Com um dedo, toco a borda da tua boca, desenhando-a como se saísse da minha mão, como se a tua boca se entreabrisse pela primeira vez, e basta-me fechar os olhos para tudo desfazer e começar de novo, faço nascer outra vez a boca que desejo, a boca que a minha mão define e desenha na tua cara, uma boca escolhida entre todas as bocas, escolhida por mim com soberana liberdade para desenhá-la com a minha mão na tua cara e que, por um acaso que não procuro compreender, coincide exactamente com a tua boca, que sorri por baixo da que a minha mão te desenha.

Olhas-me, de perto me olhas, cada vez mais de perto, e então brincamos aos ciclopes, olhando-nos cada vez mais de perto.

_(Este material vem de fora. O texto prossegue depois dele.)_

(* ===== verification/SlabZones.v ===== *)
(** The zones of slab.c: the size classes, the chunks of a zone, and the lists
    that the zones are on. *)
From S2P Require Import Prelude KService Mem CpuPort Kernel Slab SlabPages.

(** * Size classes *)
(** the size of the chunks in the zones with index [zi] *)
Definition class_size (zi : Z) : Z :=
  if zi <? 16 then 8 * (zi + 1)
  else if zi <? 24 then 16 * (zi - 7)
  else if zi <? 32 then 32 * (zi - 15)
  else if zi <? 40 then 64 * (zi - 23)
  else if zi <? 48 then 128 * (zi - 31)
  else if zi <? 56 then 256 * (zi - 39)
  else if zi <? 64 then 512 * (zi - 47)
  else 1024 * (zi - 55).
Lemma forall_below (P : Z -> bool) lo n : forallb P (seqZ lo n) = true -> forall x, lo <= x < lo + n -> P x = true.
Proof. intros H x Hx. eapply forallb_forall; [exact H|]. apply list_elem_of_In, elem_of_seqZ. lia. Qed.

(** what a request of [n] bytes gets: the smallest class that is large enough *)
Definition zoneindex_good (n : Z) : bool :=
  let '(zi, b) := zoneindex n in
  ((0 <=? zi) && (zi <? NZONES) && (b =? class_size zi) && (n <=? b) && (b mod 8 =? 0) && (b <=? 16384) &&
   ((zi =? 0) || (class_size (zi - 1) <? n)))%bool.
Lemma zoneindex_all n : 0 < n < 16384 -> zoneindex_good n = true.
Proof. intros Hn. apply (forall_below _ 1 16383); [by vm_compute|lia]. Qed.
Lemma zoneindex_class n zi b : 0 < n < 16384 -> zoneindex n = (zi, b) ->
  0 <= zi < NZONES /\ b = class_size zi /\ n <= b /\ b mod 8 = 0 /\ b <= 16384 /\ (zi = 0 \/ class_size (zi - 1) < n).
Proof.
  intros Hn E. pose proof (zoneindex_all n Hn) as H. unfold zoneindex_good in H. rewrite E in H.
  repeat (apply andb_prop in H as [H ?]). apply orb_prop in H0. rewrite Z.eqb_eq, Z.ltb_lt in H0.
  rewrite !Z.eqb_eq in *. split_and!; lia || done.
Qed.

Os olhos agigantam-se, aproximam-se entre si, sobrepõem-se, e os ciclopes olham-se, respirando confundidos, as bocas encontram-se e lutam sem vontade, mordendo-se com os lábios, quase não apoiando a língua nos dentes, brincando nos seus espaços onde um ar pesado vai e vem com um perfume velho e um silêncio. Então as minhas mãos tentam fundir-se no teu cabelo, acariciar lentamente as profundezas do teu cabelo enquanto nos beijamos como se tivéssemos a boca cheia de flores ou de peixes, de movimentos vivos, de uma fragrância obscura. E se nos mordemos a dor é doce, e se nos afogamos num breve e terrível absorver simultâneo do fôlego, essa morte instantânea é bela. E há apenas uma saliva e apenas um sabor a fruta madura, e eu sinto-te tremer em mim como a lua na água.»

o jogo do mundo
julio córtazar

Monday, December 8, 2008

o novo mundo

tenho dias, momentos em que penso se as escolhas que fazemos serão realmente a melhor opção... naquele instante em que estou prestes a tornar a minha vida diferente, a ir por um caminho que desconheço... olho em frente e não sei o que se encontra para além dos meus pés... e os meus passinhos outrora confiantes deixam o meu corpo balançar e estremecer, contudo tomo balanço, tomo coragem e decido, respiro fundo e convenço-me de que tudo correrá bem. deixo-me sair do meu casulo, parto à aventura sem nunca ousar sequer que ao olhar para trás deixei saudades, incertezas, dúvidas.

as dúvidas, as incertezas e as saudades aparecem como certas e os caminhos pelos quais me decidi ficam ainda mais turvos que da primeira vez.

os amigos, os sorrisos e abraços que deixei deliberadamente para trás outrora cheia de incertas certezas e fantasias invadem os meus sonhos e assim permaneço parada a divagar num futuro que poderia ter sido diferente, tivesse eu me deixado ficar quietinha sem grandes mudanças, sem a possibilidade de me desiludir se por acaso o chão me falhasse.

dizem-me com experiência que só nos arrependemos do que não fizemos, que olhar para trás à procura de soluções, de respostas, de um "e se eu tivesse feito..."...

será que também nos arrependemos do que fazemos... do que um dia nos lembramos de arriscar e mudar...
perguntas que não quero ver respondidas...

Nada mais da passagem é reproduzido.